* _YOUR GOAL_:
In the records below, find the line containing "let c1 := Counts_onFailure" and the line containing "destruct (onStateChange cb);"; please repeat exactly the lines from one to the other, both included, and nothing more.

* _EXTRACTED DATA_:
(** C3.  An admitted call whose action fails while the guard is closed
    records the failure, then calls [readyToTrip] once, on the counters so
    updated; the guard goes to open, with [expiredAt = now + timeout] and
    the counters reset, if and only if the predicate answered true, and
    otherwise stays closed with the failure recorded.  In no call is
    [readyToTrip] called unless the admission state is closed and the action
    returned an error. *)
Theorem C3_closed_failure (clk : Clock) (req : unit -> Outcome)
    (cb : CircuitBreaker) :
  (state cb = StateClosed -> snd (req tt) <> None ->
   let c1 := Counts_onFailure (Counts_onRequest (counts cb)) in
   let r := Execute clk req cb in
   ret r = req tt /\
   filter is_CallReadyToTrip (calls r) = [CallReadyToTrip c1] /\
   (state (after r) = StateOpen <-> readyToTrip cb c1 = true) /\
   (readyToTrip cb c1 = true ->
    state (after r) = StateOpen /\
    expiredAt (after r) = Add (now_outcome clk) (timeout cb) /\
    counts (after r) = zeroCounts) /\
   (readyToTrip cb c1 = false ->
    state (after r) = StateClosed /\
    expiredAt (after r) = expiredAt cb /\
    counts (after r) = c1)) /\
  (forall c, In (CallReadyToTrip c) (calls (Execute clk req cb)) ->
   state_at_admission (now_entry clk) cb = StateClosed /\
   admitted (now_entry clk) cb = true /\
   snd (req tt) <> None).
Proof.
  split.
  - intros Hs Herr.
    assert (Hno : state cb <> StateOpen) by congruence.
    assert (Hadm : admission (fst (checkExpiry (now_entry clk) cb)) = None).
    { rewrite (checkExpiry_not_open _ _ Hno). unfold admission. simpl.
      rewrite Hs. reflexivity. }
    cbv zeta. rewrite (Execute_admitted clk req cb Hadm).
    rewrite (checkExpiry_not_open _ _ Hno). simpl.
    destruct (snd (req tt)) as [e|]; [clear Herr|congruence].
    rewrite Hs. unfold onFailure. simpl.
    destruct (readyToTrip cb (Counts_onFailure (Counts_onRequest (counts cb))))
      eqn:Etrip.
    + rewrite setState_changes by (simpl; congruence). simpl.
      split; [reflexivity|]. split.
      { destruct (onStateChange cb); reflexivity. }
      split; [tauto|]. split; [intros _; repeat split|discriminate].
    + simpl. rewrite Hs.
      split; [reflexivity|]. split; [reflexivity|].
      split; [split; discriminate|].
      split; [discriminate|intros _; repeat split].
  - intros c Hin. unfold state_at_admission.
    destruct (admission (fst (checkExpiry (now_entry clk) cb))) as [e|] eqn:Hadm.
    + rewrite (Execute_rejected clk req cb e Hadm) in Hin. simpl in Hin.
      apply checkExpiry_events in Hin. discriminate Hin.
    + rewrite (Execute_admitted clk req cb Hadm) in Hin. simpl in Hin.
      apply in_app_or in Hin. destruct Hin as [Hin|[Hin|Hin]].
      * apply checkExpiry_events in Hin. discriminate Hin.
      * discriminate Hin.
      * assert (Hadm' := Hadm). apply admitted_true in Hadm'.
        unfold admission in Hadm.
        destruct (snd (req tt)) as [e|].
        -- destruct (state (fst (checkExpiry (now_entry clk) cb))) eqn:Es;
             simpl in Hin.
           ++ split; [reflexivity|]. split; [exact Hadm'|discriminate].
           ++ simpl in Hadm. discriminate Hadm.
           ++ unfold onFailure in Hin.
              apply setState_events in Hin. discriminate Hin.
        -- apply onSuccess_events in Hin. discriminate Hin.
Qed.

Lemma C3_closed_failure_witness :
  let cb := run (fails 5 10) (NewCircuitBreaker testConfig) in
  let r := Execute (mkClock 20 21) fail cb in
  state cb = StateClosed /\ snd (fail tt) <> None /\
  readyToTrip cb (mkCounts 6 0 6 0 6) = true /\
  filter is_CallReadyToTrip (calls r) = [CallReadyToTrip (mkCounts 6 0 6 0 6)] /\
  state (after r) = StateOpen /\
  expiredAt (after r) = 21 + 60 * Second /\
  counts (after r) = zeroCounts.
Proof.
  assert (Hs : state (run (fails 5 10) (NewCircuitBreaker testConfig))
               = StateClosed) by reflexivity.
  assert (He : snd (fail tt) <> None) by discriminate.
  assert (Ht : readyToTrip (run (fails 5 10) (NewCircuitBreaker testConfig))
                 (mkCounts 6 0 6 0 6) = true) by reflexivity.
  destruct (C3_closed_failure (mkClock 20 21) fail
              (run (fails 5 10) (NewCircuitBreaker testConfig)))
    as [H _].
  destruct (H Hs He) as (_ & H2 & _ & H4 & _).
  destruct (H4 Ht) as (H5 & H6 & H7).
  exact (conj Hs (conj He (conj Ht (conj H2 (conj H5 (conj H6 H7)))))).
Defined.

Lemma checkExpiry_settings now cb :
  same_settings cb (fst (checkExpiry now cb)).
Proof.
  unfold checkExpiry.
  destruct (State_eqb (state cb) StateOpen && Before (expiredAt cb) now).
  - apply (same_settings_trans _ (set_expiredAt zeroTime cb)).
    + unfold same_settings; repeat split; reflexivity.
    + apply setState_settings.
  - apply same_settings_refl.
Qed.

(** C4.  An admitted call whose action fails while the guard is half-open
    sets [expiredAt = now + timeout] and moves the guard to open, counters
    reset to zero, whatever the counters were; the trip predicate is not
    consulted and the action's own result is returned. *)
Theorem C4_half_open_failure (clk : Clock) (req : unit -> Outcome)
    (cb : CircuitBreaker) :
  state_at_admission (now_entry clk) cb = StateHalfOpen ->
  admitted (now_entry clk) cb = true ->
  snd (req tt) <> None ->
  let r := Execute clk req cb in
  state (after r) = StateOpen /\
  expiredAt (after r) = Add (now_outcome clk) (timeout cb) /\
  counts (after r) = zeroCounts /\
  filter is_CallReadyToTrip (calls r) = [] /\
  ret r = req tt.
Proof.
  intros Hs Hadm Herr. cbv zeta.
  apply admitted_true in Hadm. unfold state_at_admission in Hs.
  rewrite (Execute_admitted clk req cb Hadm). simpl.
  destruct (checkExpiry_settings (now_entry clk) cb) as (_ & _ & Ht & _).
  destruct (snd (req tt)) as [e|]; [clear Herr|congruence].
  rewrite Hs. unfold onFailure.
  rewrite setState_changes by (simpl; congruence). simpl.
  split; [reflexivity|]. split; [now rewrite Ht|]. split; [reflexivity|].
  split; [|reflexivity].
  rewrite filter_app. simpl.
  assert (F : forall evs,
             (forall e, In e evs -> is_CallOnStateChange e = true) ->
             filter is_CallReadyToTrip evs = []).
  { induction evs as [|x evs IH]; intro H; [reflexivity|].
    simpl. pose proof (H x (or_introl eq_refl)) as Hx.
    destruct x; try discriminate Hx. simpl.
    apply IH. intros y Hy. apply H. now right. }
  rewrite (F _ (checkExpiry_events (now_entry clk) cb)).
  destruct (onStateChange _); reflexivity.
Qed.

* _TASK OUTPUT_:
   let c1 := Counts_onFailure (Counts_onRequest (counts cb)) in
   let r := Execute clk req cb in
   ret r = req tt /\
   filter is_CallReadyToTrip (calls r) = [CallReadyToTrip c1] /\
   (state (after r) = StateOpen <-> readyToTrip cb c1 = true) /\
   (readyToTrip cb c1 = true ->
    state (after r) = StateOpen /\
    expiredAt (after r) = Add (now_outcome clk) (timeout cb) /\
    counts (after r) = zeroCounts) /\
   (readyToTrip cb c1 = false ->
    state (after r) = StateClosed /\
    expiredAt (after r) = expiredAt cb /\
    counts (after r) = c1)) /\
  (forall c, In (CallReadyToTrip c) (calls (Execute clk req cb)) ->
   state_at_admission (now_entry clk) cb = StateClosed /\
   admitted (now_entry clk) cb = true /\
   snd (req tt) <> None).
Proof.
  split.
  - intros Hs Herr.
    assert (Hno : state cb <> StateOpen) by congruence.
    assert (Hadm : admission (fst (checkExpiry (now_entry clk) cb)) = None).
    { rewrite (checkExpiry_not_open _ _ Hno). unfold admission. simpl.
      rewrite Hs. reflexivity. }
    cbv zeta. rewrite (Execute_admitted clk req cb Hadm).
    rewrite (checkExpiry_not_open _ _ Hno). simpl.
    destruct (snd (req tt)) as [e|]; [clear Herr|congruence].
    rewrite Hs. unfold onFailure. simpl.
    destruct (readyToTrip cb (Counts_onFailure (Counts_onRequest (counts cb))))
      eqn:Etrip.
    + rewrite setState_changes by (simpl; congruence). simpl.
      split; [reflexivity|]. split.
      { destruct (onStateChange cb); reflexivity. }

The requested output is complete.